Saved data entries ▸
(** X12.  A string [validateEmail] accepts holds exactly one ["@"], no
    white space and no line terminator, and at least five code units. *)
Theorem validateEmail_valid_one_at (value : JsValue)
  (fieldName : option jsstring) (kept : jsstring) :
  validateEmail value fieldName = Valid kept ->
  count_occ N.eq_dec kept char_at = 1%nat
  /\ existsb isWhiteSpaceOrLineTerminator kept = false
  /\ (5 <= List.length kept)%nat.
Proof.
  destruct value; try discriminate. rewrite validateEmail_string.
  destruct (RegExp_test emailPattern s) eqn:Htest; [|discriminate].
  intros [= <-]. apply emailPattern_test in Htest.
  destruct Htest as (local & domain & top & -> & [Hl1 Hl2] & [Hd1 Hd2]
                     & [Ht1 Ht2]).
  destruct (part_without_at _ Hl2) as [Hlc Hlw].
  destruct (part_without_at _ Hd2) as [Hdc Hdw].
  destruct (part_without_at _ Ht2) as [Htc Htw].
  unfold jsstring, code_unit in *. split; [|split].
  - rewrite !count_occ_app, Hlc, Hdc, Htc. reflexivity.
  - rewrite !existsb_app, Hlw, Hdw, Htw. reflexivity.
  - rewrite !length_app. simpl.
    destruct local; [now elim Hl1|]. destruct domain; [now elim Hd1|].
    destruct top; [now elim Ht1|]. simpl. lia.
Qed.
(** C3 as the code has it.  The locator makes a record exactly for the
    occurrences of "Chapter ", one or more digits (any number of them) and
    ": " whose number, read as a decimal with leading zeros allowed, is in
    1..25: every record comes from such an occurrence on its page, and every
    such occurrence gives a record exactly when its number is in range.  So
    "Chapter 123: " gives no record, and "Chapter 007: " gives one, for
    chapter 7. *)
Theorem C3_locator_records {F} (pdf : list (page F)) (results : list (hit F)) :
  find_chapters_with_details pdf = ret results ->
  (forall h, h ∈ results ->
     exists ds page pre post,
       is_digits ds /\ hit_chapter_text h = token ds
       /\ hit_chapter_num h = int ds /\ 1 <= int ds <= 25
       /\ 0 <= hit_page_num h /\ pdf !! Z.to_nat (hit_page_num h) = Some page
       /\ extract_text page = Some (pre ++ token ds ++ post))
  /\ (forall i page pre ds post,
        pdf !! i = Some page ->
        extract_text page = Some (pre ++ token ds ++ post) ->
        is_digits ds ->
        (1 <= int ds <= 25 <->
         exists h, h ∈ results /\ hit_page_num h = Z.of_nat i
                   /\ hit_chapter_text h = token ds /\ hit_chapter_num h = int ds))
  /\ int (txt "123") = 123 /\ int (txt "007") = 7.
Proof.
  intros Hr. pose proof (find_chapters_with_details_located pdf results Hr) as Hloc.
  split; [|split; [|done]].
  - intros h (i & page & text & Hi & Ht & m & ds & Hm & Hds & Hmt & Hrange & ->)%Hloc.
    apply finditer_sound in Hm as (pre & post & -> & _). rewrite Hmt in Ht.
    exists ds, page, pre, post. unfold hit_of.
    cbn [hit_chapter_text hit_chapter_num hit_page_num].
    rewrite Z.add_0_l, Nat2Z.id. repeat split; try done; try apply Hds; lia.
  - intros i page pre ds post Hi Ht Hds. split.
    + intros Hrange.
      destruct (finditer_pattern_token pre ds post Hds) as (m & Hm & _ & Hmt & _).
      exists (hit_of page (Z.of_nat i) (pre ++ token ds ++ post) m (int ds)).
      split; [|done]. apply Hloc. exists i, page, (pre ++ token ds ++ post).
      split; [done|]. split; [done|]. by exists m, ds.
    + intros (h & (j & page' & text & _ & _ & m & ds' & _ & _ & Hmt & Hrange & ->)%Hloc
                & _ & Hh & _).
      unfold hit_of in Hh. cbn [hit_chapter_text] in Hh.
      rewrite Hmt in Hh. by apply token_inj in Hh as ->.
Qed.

DIRECTIONS FOR THIS TASK ▸
Give back every line from the beginning of the records through the line holding "- rewrite !existsb_app, Hlw, Hdw, Htw.", exactly as it reads, and leave out the rest.

ANSWER FOR THIS EXERCISE ▸
(** X12.  A string [validateEmail] accepts holds exactly one ["@"], no
    white space and no line terminator, and at least five code units. *)
Theorem validateEmail_valid_one_at (value : JsValue)
  (fieldName : option jsstring) (kept : jsstring) :
  validateEmail value fieldName = Valid kept ->
  count_occ N.eq_dec kept char_at = 1%nat
  /\ existsb isWhiteSpaceOrLineTerminator kept = false
  /\ (5 <= List.length kept)%nat.
Proof.
  destruct value; try discriminate. rewrite validateEmail_string.
  destruct (RegExp_test emailPattern s) eqn:Htest; [|discriminate].
  intros [= <-]. apply emailPattern_test in Htest.
  destruct Htest as (local & domain & top & -> & [Hl1 Hl2] & [Hd1 Hd2]
                     & [Ht1 Ht2]).
  destruct (part_without_at _ Hl2) as [Hlc Hlw].
  destruct (part_without_at _ Hd2) as [Hdc Hdw].
  destruct (part_without_at _ Ht2) as [Htc Htw].
  unfold jsstring, code_unit in *. split; [|split].
  - rewrite !count_occ_app, Hlc, Hdc, Htc. reflexivity.
  - rewrite !existsb_app, Hlw, Hdw, Htw. reflexivity.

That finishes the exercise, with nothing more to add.